On the occasion of the 200th anniversary of the birth of Jacques-Nicolas Lemmens (1823-1881), Annelies Focquaert has prepared an account of the origin of his famous organ method, the École d'Orgue. Based on her doctoral research, she outlines the history and European tour of this method, which, according to the title page, was Adoptée par les Conservatoires de Bruxelles, de Paris et de Madrid, par l'École de Musique Religieuse de Paris, les Écoles Normales, etc,' [adopted by the conservatories of Brussels, Paris, and Madrid, by the School of Religious Music in Paris, at the Écoles normales, etc.]. Between 1850 and 1852, Lemmens published in instalments a collection of religious organ and choral works of varying difficulty under the title Nouveau Journal d'Orgue, to which interested parties could subscribe. François-Joseph Fétis (1784-1871), director of the Brussels Conservatory, supported him in this publication-project in many ways, so much so that the journal Le Diapason sharply criticized it. The Nouveau Journal d'Orgue's reputation grew as it was adopted as a teaching method in various conservatories (Brussels, Paris, Madrid) and institutes (the École Niedermeyer in Paris, the normal schools in Belgium). Between 1852 and 1862 Lemmens revised most of the organ works from the Nouveau Journal d'Orgue into a more pedagogically structured whole and supplemented this with newly composed works in a more modern style. The Belgian state subsidized the expanded reissue, which appeared in 1862 under the title École d'Orgue, basée sur le plain-chant romain and became a great success in musical Europe.

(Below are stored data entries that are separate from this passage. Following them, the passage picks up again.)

(* ===== verification/TableSchema.v ===== *)
(** * Schemas of tables (base/eloq_table_schema.{h,cpp})

    The multikey paths of an index and how they are stored, the schema of an index key, the entries
    an index build makes of a document, and the timestamps a table's schema image records. How a key
    generator takes keys out of a document ([IndexAccessMethod::getKeys]) and a filter expression
    matches one, how a catalog entry is parsed, and how the store's part of an image reads are
    arguments. *)

From S2P Require Import Prelude Bytes Bson RawBson BsonBuilder Decimals BsonCompare KeyDecoder KeyString KeyOrder RecordId TypeBits KeyToBson.
From S2P Require Import MongoKey MongoRecord EloqUtil.
#[local] Open Scope Z_scope.

(** ** Multikey paths

    For each field of the key pattern, the components of its path that are arrays: a [std::set<size_t>],
    kept as its elements in ascending order. *)

Abbreviation MultikeyPaths := (list (list nat)).

Module MultiKeyPaths.

Fixpoint set_insert (x : nat) (s : list nat) : list nat * bool :=
  match s with
  | [] => ([x], true)
  | y :: s' =>
      if (x <? y)%nat then (x :: s, true)
      else if (x =? y)%nat then (s, false)
      else let (s', inserted) := set_insert x s' in (y :: s', inserted)
  end.

(** [operator<] of two sets: lexicographic. *)
Fixpoint set_ltb (a b : list nat) : bool :=
  match a, b with
  | _, [] => false
  | [], _ :: _ => true
  | x :: a, y :: b => if (x <? y)%nat then true else if (y <? x)%nat then false else set_ltb a b
  end.

(** [std::includes]. *)
Fixpoint includes (first1 first2 : MultikeyPaths) : bool :=
  match first2, first1 with
  | [], _ => true
  | _, [] => false
  | b :: rest2, a :: rest1 =>
      if set_ltb b a then false else if set_ltb a b then includes rest1 first2 else includes rest1 rest2
  end.

Definition Contain (self rhs : MultikeyPaths) : result bool :=
  let! _ := invariant (Nat.eqb (length self) (length rhs)) in
  Ok (forallb (fun _ => includes self rhs) self).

Hitherto unexplored aspects of the history of the École d'Orgue include the question of how it was accepted by the Madrid conservatory, and a letter dated to 1870 from Stockholm in which Lemmens was elected (to his pleasant surprise) as a foreign member of the Swedish Royal Academy of Music. An examination of the travels and works of key figures such as the Spanish organist and director of the Madrid Conservatory Don Hilarión Eslava (1807-1878), organ builder Joseph Merklin (1819-1905), the ever-present Fétis, and the Swedish organ builder Per Larsson Åkerman (1826-1876), reveals the network that musically connected these figures and their works with Lemmens, and leads to the discovery that his method also played an important (but still to be investigated) role in the conservatory in Stockholm.